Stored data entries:
(** The classes of the binary64 numbers that are neither NaN nor infinite. *)
Lemma is_finite_cases (x : float) :
  is_finite x = true ->
  (exists s, Prim2SF x = S754_zero s)
  \/ (exists s m e, Prim2SF x = S754_finite s m e).
Proof.
  unfold is_finite, is_infinity. intros Hfin.
  apply negb_true_iff, orb_false_iff in Hfin as [Hnan Hinf].
  apply is_nan_false in Hnan.
  rewrite FloatAxioms.eqb_spec, FloatAxioms.abs_spec, Prim2SF_infinity in Hinf.
  destruct (Prim2SF x) as [s|s| |s m e]; eauto.
  - discriminate.
  - contradiction.
Qed.

Lemma is_finite_not_nan (x : float) : is_finite x = true -> is_nan x = false.
Proof.
  unfold is_finite. intros Hfin.
  now apply negb_true_iff, orb_false_iff in Hfin as [? _].
Qed.

(** *** The order on the numbers that are not NaN *)

Lemma leb_refl (x : float) : is_nan x = false -> (x <=? x) = true.
Proof.
  intros Hx. apply is_nan_false in Hx.
  rewrite FloatAxioms.leb_spec. unfold SFleb. now rewrite SFcompare_refl.
Qed.

Lemma ltb_leb_trans (x y z : float) :
  (x <? y) = true -> (y <=? z) = true -> (x <=? z) = true.
Proof. rewrite FloatAxioms.ltb_spec, !FloatAxioms.leb_spec. apply SFltb_SFleb_trans. Qed.

Lemma ltb_leb (x y : float) : (x <? y) = true -> (x <=? y) = true.
Proof.
  rewrite FloatAxioms.ltb_spec, FloatAxioms.leb_spec. unfold SFltb, SFleb.
  now destruct (SFcompare _ _) as [[]|].
Qed.

Lemma ltb_false_leb (x y : float) :
  is_nan x = false -> is_nan y = false ->
  (x <? y) = false -> (y <=? x) = true.
Proof.
  rewrite !is_nan_false, FloatAxioms.ltb_spec, FloatAxioms.leb_spec. apply SFltb_false_SFleb.
Qed.

Lemma ltb_not_nan (x y : float) : (x <? y) = true -> is_nan x = false.
Proof.
  rewrite FloatAxioms.ltb_spec, is_nan_false. unfold SFltb. intros Hlt E.
  rewrite E in Hlt. discriminate.
Qed.

(** Nothing but [+infinity] is at or above [+infinity]. *)
Lemma infinity_leb_inv (x : float) :
  (infinity <=? x) = true -> x = infinity.
Proof.
  rewrite FloatAxioms.leb_spec, Prim2SF_infinity. intros Hle.
  apply Prim2SF_inj. rewrite Prim2SF_infinity.
  unfold SFleb in Hle.
  destruct (Prim2SF x) as [s|s| |s m e]; try destruct s;
    simpl in Hle; congruence.
Qed.

(** *** Two subtractions *)

(** [x - x] is [+0] for every finite [x], of either sign. *)
Lemma sub_diag_finite (x : float) : is_finite x = true -> x - x = 0.
Proof.
  intros Hx. apply Prim2SF_inj. rewrite sub_spec, Prim2SF_zero.
  destruct (is_finite_cases x Hx) as [[s ->] | (s & m & e & ->)].
  - now destruct s.
  - unfold SF64sub, SFsub. now rewrite Z.sub_diag.
Qed.

(** [x - inf] is [-inf] or NaN, whatever [x] is. *)
Lemma sub_infinity (x : float) :
  x - infinity = neg_infinity \/ x - infinity = nan.
Proof.
  assert (Hsub : Prim2SF (x - infinity) = S754_infinity true
                 \/ Prim2SF (x - infinity) = S754_nan).
  { rewrite sub_spec, Prim2SF_infinity. unfold SF64sub.
    destruct (Prim2SF x) as [s|s| |s m e]; try destruct s; simpl; auto. }
  destruct Hsub as [E | E]; [left | right]; apply Prim2SF_inj; now rewrite E.
Qed.

Lemma sub_infinity_not_finite (x : float) : is_finite (x - infinity) = false.
Proof. now destruct (sub_infinity x) as [-> | ->]. Qed.

(** *** The scan finds the least candidate *)

Lemma keep_lower_cases (t low : float) :
  (keep_lower t low = t /\ (t <? low) = true)
  \/ (keep_lower t low = low /\ (t <? low) = false).
Proof.
  unfold keep_lower. simpl. destruct (t <? low); [left | right]; now split.
Qed.
(** * Inkrypt deployment scripts: domain normalisation, name derivation and
    Cloudflare reconciliation

    A shallow embedding of [deploy/cf-api.mjs] and of the configuration
    resolver (the second script of the repository, module [ResolveConfig]
    below), followed by the properties of the specification that concern them.

    Conventions of the embedding.
    - A JavaScript string is a [string]; the built-ins [trim] and
      [toLowerCase] are modelled on ASCII (white space is TAB, LF, VT, FF, CR
      and SPACE; only [A-Z] has a lower-case form), other characters are
      carried unchanged.
    - A JavaScript value is a [jsval]; numbers are integers.
    - What the platform provides and the scripts only call ([fetch],
      [JSON.parse], [JSON.stringify], [new URL], [URL.prototype.toString],
      [fs.appendFileSync]) is a [Platform]: the theorems hold for every
      platform. A request records the text its URL is made from and the
      URL the platform makes of it; a write to the file of step outputs may
      throw.
    - A function that throws returns [Throw e]; [process.exit(n)] is [Exit n].
    - [normalizeDomain] calls itself on the host name of a URL; it takes a
      recursion budget, and two units are enough as soon as host names are
      not themselves URLs. *)

From Stdlib Require Import ZArith Ascii String List Bool Lia DecimalString.
From stdpp Require Import base option list gmap strings.

Local Open Scope Z_scope.
Local Open Scope list_scope.
Local Set Warnings "-register-all".

(** ** JavaScript strings *)

Module Js.

Definition isWhiteSpace (c : ascii) : bool :=
  match c with
  | "009" | "010" | "011" | "012" | "013" | " " => true
  | _ => false
  end%char.

Fixpoint trimStart (s : string) : string :=
  match s with
  | EmptyString => EmptyString
  | String c s' => if isWhiteSpace c then trimStart s' else s
  end.

Fixpoint trimEnd (s : string) : string :=
  match s with
  | EmptyString => EmptyString
  | String c s' =>
      match trimEnd s' with
      | EmptyString => if isWhiteSpace c then EmptyString else String c EmptyString
      | r => String c r
      end
  end.

(** [s.trim()] *)
Definition trim (s : string) : string := trimEnd (trimStart s).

◆ **Exercise directions**: Read the entries and select each line where the word "exists" is found.

◆ **Completed task**:
  (exists s, Prim2SF x = S754_zero s)
  \/ (exists s m e, Prim2SF x = S754_finite s m e).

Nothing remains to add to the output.